* _Problem requirements_: Below are records; repeat them all exactly.

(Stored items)
>>>

Lemma contains_app (p q h : pystr) :
  contains (p ++ q) h = true -> contains p h = true.
Proof.
  induction h as [|d h IH]; simpl; intros H.
  - apply orb_prop in H as [H|H]; [|discriminate].
    now rewrite (starts_with_app p q [] H).
  - apply orb_prop in H as [H|H].
    + now rewrite (starts_with_app p q (d :: h) H).
    + rewrite (IH H). apply orb_true_r.
Qed.

(** ** C8: the classifier answers [True] whenever the type name or
    [str(exc)] contains ["RateLimit"] (so whenever the type name contains
    ["RateLimitError"]), whatever [import litellm] does; it answers [False]
    for [ValueError("timeout")] with litellm absent, present without
    [RateLimitError], or present with its own [RateLimitError] class. *)
Theorem is_rate_limit_error_spec :
  (forall env e,
     contains RateLimit (exc_type e) = true \/ contains RateLimit (exc_str e) = true ->
     _is_rate_limit_error env (Some e) = true) /\
  (forall env e,
     contains (lit "RateLimitError") (exc_type e) = true ->
     _is_rate_limit_error env (Some e) = true) /\
  _is_rate_limit_error LitellmMissing (Some value_error_timeout) = false /\
  _is_rate_limit_error (LitellmPresent None) (Some value_error_timeout) = false /\
  _is_rate_limit_error (LitellmPresent (Some litellm_RateLimitError))
    (Some value_error_timeout) = false.
Proof.
  assert (Hname : forall env e,
     contains RateLimit (exc_type e) = true \/ contains RateLimit (exc_str e) = true ->
     _is_rate_limit_error env (Some e) = true).
  { intros env e [H|H]; simpl; rewrite H; [reflexivity|now rewrite orb_true_r]. }
  split; [exact Hname|].
  split; [|vm_compute; auto].
  intros env e H. apply Hname. left.
  change (lit "RateLimitError") with (RateLimit ++ lit "Error") in H.
  exact (contains_app _ _ _ H).
Qed.

End RateLimitFacts.

(* ================================================================== *)
(** * Properties of [call_agent_async] *)

Module DriverFacts.
Import Py Driver.

Definition not_final (ev : Event) : Prop := is_final_response ev = false.

Lemma drain_text (events : list Event) (t : option pystr) :
  fst (drain events t) =
  match find is_final_response events with
  | Some ev => resolve ev t
  | None => t
  end.
Proof.
  induction events as [|ev rest IH]; [reflexivity|]. simpl.
  destruct (is_final_response ev); [reflexivity|].
  destruct (drain rest t) as [t' n]. exact IH.
Qed.

Lemma drain_prefix (pre : list Event) (ev : Event) (post : list Event) (t : option pystr) :
  Forall not_final pre -> is_final_response ev = true ->
  drain (pre ++ ev :: post) t = (resolve ev t, S (List.length pre)).
Proof.
  intros Hpre Hev. induction Hpre as [|e pre He _ IH]; simpl.
  - now rewrite Hev.
  - unfold not_final in He. rewrite He, IH. reflexivity.
Qed.

Lemma find_none_not_final (events : list Event) :
  Forall not_final events -> find is_final_response events = None.
Proof.
  induction 1 as [|e rest He _ IH]; [reflexivity|]. simpl.
  unfold not_final in He. now rewrite He.
Qed.

Lemma call_agent_async_stdout (query : pystr) (runner : Runner) (uid sid : pystr) :
  stdout (call_agent_async query runner uid sid) =
  [start_line query;
   response_line
     (match find is_final_response (runner uid sid (user_message query)) with
      | Some ev => resolve ev (Some no_final_response)
      | None => Some no_final_response
      end)].
Proof.
  unfold call_agent_async. rewrite <- drain_text.
  now destruct (drain _ _).
Qed.

(** ** C4: the turn's reported text is decided by the first final event:
    the text of its first content part when it has a non-empty [parts]
    list; otherwise, when it is escalated, ["Agent escalated: <msg>"] with
    its error message, or ["No specific message."] when the message is
    absent (or empty); and when no event is final, the placeholder
    ["Agent did not produce a final response."]. *)
Theorem call_agent_async_resolution (query : pystr) (runner : Runner) (uid sid : pystr) :
  let events := runner uid sid (user_message query) in
  let out := stdout (call_agent_async query runner uid sid) in
  (forall ev c p ps,
     find is_final_response events = Some ev ->
     content ev = Some c -> parts c = Some (p :: ps) ->
     out = [start_line query; response_line (text p)]) /\
  (forall ev,
     find is_final_response events = Some ev ->
     first_part ev = None -> escalated ev = true ->
     (forall m, error_message ev = Some m -> m <> [] ->
        out = [start_line query; response_line (Some (lit "Agent escalated: " ++ m))]) /\
     ((error_message ev = None \/ error_message ev = Some []) ->
        out = [start_line query;
               response_line (Some (lit "Agent escalated: " ++ no_specific_message))])) /\
  (find is_final_response events = None ->
   out = [start_line query; response_line (Some no_final_response)]).
Proof.
  intros events out. unfold out. rewrite call_agent_async_stdout. fold events.
  split; [|split].
  - intros ev c p ps Hf Hc Hp. rewrite Hf. unfold resolve, first_part.
    now rewrite Hc, Hp.
  - intros ev Hf Hfp Hesc. rewrite Hf. unfold resolve. rewrite Hfp, Hesc.
    split.
    + intros m Hm Hne. rewrite Hm. unfold message_or_default.
      destruct m; [contradiction|reflexivity].
    + intros [Hm|Hm]; now rewrite Hm.
  - intros Hf. now rewrite Hf.
Qed.

(** ** C5: the loop stops at the first final event: with [k] non-final
    events before it, exactly [k + 1] events are requested, and whatever
    the generator would yield afterwards has no influence on the turn. *)
Theorem call_agent_async_stops_at_final
  (query : pystr) (runner runner' : Runner) (uid sid : pystr)
  (pre : list Event) (ev : Event) (post post' : list Event)
  (Hpre : Forall not_final pre)
  (Hev : is_final_response ev = true)
  (Hrun : runner uid sid (user_message query) = pre ++ ev :: post)
  (Hrun' : runner' uid sid (user_message query) = pre ++ ev :: post') :
  anext_calls (call_agent_async query runner uid sid) = S (List.length pre) /\
  call_agent_async query runner uid sid = call_agent_async query runner' uid sid.
Proof.
  unfold call_agent_async. rewrite Hrun, Hrun', !(drain_prefix pre ev _ _ Hpre Hev).
  split; reflexivity.
Qed.

(** ** C10: a first final event with no content parts and no escalation
    leaves the placeholder in place, so the turn reports exactly what it
    reports for an event stream that never produces a final event. *)
Theorem call_agent_async_silent_final
  (query : pystr) (runner runner' : Runner) (uid sid : pystr) (ev : Event)
  (Hf : find is_final_response (runner uid sid (user_message query)) = Some ev)
  (Hnc : first_part ev = None)
  (Hne : escalated ev = false)
  (Hexh : Forall not_final (runner' uid sid (user_message query))) :
  stdout (call_agent_async query runner uid sid) =
    [start_line query; response_line (Some no_final_response)] /\
  stdout (call_agent_async query runner' uid sid) =
    stdout (call_agent_async query runner uid sid).
Proof.
  rewrite !call_agent_async_stdout, Hf, (find_none_not_final _ Hexh).
  unfold resolve. rewrite Hnc, Hne. split; reflexivity.
Qed.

<<<

* _Response to the task_:
Lemma contains_app (p q h : pystr) :
  contains (p ++ q) h = true -> contains p h = true.
Proof.
  induction h as [|d h IH]; simpl; intros H.
  - apply orb_prop in H as [H|H]; [|discriminate].
    now rewrite (starts_with_app p q [] H).
  - apply orb_prop in H as [H|H].
    + now rewrite (starts_with_app p q (d :: h) H).
    + rewrite (IH H). apply orb_true_r.
Qed.

(** ** C8: the classifier answers [True] whenever the type name or
    [str(exc)] contains ["RateLimit"] (so whenever the type name contains
    ["RateLimitError"]), whatever [import litellm] does; it answers [False]
    for [ValueError("timeout")] with litellm absent, present without
    [RateLimitError], or present with its own [RateLimitError] class. *)
Theorem is_rate_limit_error_spec :
  (forall env e,
     contains RateLimit (exc_type e) = true \/ contains RateLimit (exc_str e) = true ->
     _is_rate_limit_error env (Some e) = true) /\
  (forall env e,
     contains (lit "RateLimitError") (exc_type e) = true ->
     _is_rate_limit_error env (Some e) = true) /\
  _is_rate_limit_error LitellmMissing (Some value_error_timeout) = false /\
  _is_rate_limit_error (LitellmPresent None) (Some value_error_timeout) = false /\
  _is_rate_limit_error (LitellmPresent (Some litellm_RateLimitError))
    (Some value_error_timeout) = false.
Proof.
  assert (Hname : forall env e,
     contains RateLimit (exc_type e) = true \/ contains RateLimit (exc_str e) = true ->
     _is_rate_limit_error env (Some e) = true).
  { intros env e [H|H]; simpl; rewrite H; [reflexivity|now rewrite orb_true_r]. }
  split; [exact Hname|].
  split; [|vm_compute; auto].
  intros env e H. apply Hname. left.
  change (lit "RateLimitError") with (RateLimit ++ lit "Error") in H.
  exact (contains_app _ _ _ H).
Qed.

End RateLimitFacts.

(* ================================================================== *)
(** * Properties of [call_agent_async] *)

Module DriverFacts.
Import Py Driver.

Definition not_final (ev : Event) : Prop := is_final_response ev = false.

Lemma drain_text (events : list Event) (t : option pystr) :
  fst (drain events t) =
  match find is_final_response events with
  | Some ev => resolve ev t
  | None => t
  end.
Proof.
  induction events as [|ev rest IH]; [reflexivity|]. simpl.
  destruct (is_final_response ev); [reflexivity|].
  destruct (drain rest t) as [t' n]. exact IH.
Qed.

Lemma drain_prefix (pre : list Event) (ev : Event) (post : list Event) (t : option pystr) :
  Forall not_final pre -> is_final_response ev = true ->
  drain (pre ++ ev :: post) t = (resolve ev t, S (List.length pre)).
Proof.
  intros Hpre Hev. induction Hpre as [|e pre He _ IH]; simpl.
  - now rewrite Hev.
  - unfold not_final in He. rewrite He, IH. reflexivity.
Qed.

Lemma find_none_not_final (events : list Event) :
  Forall not_final events -> find is_final_response events = None.
Proof.
  induction 1 as [|e rest He _ IH]; [reflexivity|]. simpl.
  unfold not_final in He. now rewrite He.
Qed.

Lemma call_agent_async_stdout (query : pystr) (runner : Runner) (uid sid : pystr) :
  stdout (call_agent_async query runner uid sid) =
  [start_line query;
   response_line
     (match find is_final_response (runner uid sid (user_message query)) with
      | Some ev => resolve ev (Some no_final_response)
      | None => Some no_final_response
      end)].
Proof.
  unfold call_agent_async. rewrite <- drain_text.
  now destruct (drain _ _).
Qed.

(** ** C4: the turn's reported text is decided by the first final event:
    the text of its first content part when it has a non-empty [parts]
    list; otherwise, when it is escalated, ["Agent escalated: <msg>"] with
    its error message, or ["No specific message."] when the message is
    absent (or empty); and when no event is final, the placeholder
    ["Agent did not produce a final response."]. *)
Theorem call_agent_async_resolution (query : pystr) (runner : Runner) (uid sid : pystr) :
  let events := runner uid sid (user_message query) in
  let out := stdout (call_agent_async query runner uid sid) in
  (forall ev c p ps,
     find is_final_response events = Some ev ->
     content ev = Some c -> parts c = Some (p :: ps) ->
     out = [start_line query; response_line (text p)]) /\
  (forall ev,
     find is_final_response events = Some ev ->
     first_part ev = None -> escalated ev = true ->
     (forall m, error_message ev = Some m -> m <> [] ->
        out = [start_line query; response_line (Some (lit "Agent escalated: " ++ m))]) /\
     ((error_message ev = None \/ error_message ev = Some []) ->
        out = [start_line query;
               response_line (Some (lit "Agent escalated: " ++ no_specific_message))])) /\
  (find is_final_response events = None ->
   out = [start_line query; response_line (Some no_final_response)]).
Proof.
  intros events out. unfold out. rewrite call_agent_async_stdout. fold events.
  split; [|split].
  - intros ev c p ps Hf Hc Hp. rewrite Hf. unfold resolve, first_part.
    now rewrite Hc, Hp.
  - intros ev Hf Hfp Hesc. rewrite Hf. unfold resolve. rewrite Hfp, Hesc.
    split.
    + intros m Hm Hne. rewrite Hm. unfold message_or_default.
      destruct m; [contradiction|reflexivity].
    + intros [Hm|Hm]; now rewrite Hm.
  - intros Hf. now rewrite Hf.
Qed.

(** ** C5: the loop stops at the first final event: with [k] non-final
    events before it, exactly [k + 1] events are requested, and whatever
    the generator would yield afterwards has no influence on the turn. *)
Theorem call_agent_async_stops_at_final
  (query : pystr) (runner runner' : Runner) (uid sid : pystr)
  (pre : list Event) (ev : Event) (post post' : list Event)
  (Hpre : Forall not_final pre)
  (Hev : is_final_response ev = true)
  (Hrun : runner uid sid (user_message query) = pre ++ ev :: post)
  (Hrun' : runner' uid sid (user_message query) = pre ++ ev :: post') :
  anext_calls (call_agent_async query runner uid sid) = S (List.length pre) /\
  call_agent_async query runner uid sid = call_agent_async query runner' uid sid.
Proof.
  unfold call_agent_async. rewrite Hrun, Hrun', !(drain_prefix pre ev _ _ Hpre Hev).
  split; reflexivity.
Qed.

(** ** C10: a first final event with no content parts and no escalation
    leaves the placeholder in place, so the turn reports exactly what it
    reports for an event stream that never produces a final event. *)
Theorem call_agent_async_silent_final
  (query : pystr) (runner runner' : Runner) (uid sid : pystr) (ev : Event)
  (Hf : find is_final_response (runner uid sid (user_message query)) = Some ev)
  (Hnc : first_part ev = None)
  (Hne : escalated ev = false)
  (Hexh : Forall not_final (runner' uid sid (user_message query))) :
  stdout (call_agent_async query runner uid sid) =
    [start_line query; response_line (Some no_final_response)] /\
  stdout (call_agent_async query runner' uid sid) =
    stdout (call_agent_async query runner uid sid).
Proof.
  rewrite !call_agent_async_stdout, Hf, (find_none_not_final _ Hexh).
  unfold resolve. rewrite Hnc, Hne. split; reflexivity.
Qed.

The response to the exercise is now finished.